(Records from a data collection)
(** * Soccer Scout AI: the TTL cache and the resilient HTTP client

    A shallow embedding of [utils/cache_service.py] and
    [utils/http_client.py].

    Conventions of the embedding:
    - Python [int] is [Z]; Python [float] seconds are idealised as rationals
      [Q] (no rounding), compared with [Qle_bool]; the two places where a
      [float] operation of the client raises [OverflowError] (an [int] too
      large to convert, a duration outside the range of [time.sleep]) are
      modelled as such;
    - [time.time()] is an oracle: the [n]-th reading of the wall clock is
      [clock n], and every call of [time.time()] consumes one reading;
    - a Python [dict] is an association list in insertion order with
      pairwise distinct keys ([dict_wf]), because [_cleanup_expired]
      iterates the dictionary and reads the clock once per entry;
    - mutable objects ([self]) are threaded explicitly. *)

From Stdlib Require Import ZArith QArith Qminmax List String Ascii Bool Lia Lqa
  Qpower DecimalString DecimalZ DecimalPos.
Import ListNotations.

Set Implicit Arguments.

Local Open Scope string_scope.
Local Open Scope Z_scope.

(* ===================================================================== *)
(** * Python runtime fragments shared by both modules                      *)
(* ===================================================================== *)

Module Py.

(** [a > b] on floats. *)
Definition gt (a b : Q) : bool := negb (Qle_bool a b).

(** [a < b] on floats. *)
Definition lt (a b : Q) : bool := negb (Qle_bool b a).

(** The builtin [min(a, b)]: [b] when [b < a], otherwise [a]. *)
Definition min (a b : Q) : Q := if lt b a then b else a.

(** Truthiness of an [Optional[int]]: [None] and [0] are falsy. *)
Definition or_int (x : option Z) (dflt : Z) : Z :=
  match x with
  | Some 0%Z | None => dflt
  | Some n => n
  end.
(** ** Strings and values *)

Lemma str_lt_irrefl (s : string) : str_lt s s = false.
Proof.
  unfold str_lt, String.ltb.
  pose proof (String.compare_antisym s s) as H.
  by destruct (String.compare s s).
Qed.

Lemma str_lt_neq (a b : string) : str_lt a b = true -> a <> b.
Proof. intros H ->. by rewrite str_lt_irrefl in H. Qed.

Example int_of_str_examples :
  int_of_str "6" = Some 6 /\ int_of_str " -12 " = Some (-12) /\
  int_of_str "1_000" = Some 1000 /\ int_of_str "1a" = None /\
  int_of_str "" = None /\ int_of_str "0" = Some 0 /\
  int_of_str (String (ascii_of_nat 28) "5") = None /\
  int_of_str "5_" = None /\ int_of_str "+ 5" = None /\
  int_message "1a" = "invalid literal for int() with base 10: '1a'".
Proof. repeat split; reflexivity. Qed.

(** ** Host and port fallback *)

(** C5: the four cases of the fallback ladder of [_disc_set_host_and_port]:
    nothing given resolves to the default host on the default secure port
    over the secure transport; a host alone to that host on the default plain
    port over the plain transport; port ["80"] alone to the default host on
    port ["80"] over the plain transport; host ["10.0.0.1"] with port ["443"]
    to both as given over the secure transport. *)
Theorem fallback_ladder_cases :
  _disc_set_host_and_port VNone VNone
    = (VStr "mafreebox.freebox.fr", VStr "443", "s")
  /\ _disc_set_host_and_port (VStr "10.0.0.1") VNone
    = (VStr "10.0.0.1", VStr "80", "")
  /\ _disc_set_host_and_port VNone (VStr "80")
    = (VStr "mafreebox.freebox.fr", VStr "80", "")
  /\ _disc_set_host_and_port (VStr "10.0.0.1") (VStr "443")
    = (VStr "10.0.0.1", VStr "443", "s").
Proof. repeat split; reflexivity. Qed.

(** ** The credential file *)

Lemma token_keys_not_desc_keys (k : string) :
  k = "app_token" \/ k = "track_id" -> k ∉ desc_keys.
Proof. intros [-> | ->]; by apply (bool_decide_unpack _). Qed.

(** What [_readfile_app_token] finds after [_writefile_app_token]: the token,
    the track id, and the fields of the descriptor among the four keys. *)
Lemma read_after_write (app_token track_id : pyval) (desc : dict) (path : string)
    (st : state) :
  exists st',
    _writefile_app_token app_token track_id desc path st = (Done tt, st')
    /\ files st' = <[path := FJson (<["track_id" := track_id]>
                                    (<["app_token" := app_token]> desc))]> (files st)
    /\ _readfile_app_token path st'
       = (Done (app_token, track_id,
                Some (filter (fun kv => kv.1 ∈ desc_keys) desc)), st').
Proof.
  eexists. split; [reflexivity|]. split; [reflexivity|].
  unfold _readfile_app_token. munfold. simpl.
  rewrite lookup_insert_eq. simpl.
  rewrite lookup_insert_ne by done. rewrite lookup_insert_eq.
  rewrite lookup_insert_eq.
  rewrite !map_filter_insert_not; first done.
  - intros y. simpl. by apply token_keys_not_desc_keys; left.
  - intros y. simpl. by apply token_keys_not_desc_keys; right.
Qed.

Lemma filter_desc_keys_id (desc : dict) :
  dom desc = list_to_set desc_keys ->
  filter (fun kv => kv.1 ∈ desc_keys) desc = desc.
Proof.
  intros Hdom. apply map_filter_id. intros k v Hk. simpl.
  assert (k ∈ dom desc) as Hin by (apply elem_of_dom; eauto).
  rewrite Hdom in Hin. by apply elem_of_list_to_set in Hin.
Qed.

• **What is expected**
From the records above, reproduce exactly the lines from the one with "[float] operation of" to the one with "- [time.time()] is", both included, and no others.

• **Exercise answer**
      [float] operation of the client raises [OverflowError] (an [int] too
      large to convert, a duration outside the range of [time.sleep]) are
      modelled as such;
    - [time.time()] is an oracle: the [n]-th reading of the wall clock is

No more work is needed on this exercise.